BRIEF ▸ Print the data that follows without changing a single word.

RECORDS TO PROCESS ▸
(** A closing bracket may be part of a name; the reader of the lists of paths ends at
    the first one, so a request that names such a file is a request without files. *)
Example bracket_loses_paths :
  normalize (lit "/a]b") = Some (lit "/a]b") ∧
  JsonRead.jsonGetStrArray ([123; 34] ++ lit "paths" ++ [34; 58; 91; 34] ++ lit "/a]b" ++ [34; 93; 125])
    (lit "paths") 512 = Done [].
Proof. split; reflexivity. Qed.

End PathUtil.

RESPONSE AREA ▸
(** A closing bracket may be part of a name; the reader of the lists of paths ends at
    the first one, so a request that names such a file is a request without files. *)
Example bracket_loses_paths :
  normalize (lit "/a]b") = Some (lit "/a]b") ∧
  JsonRead.jsonGetStrArray ([123; 34] ++ lit "paths" ++ [34; 58; 91; 34] ++ lit "/a]b" ++ [34; 93; 125])
    (lit "paths") 512 = Done [].
Proof. split; reflexivity. Qed.

End PathUtil.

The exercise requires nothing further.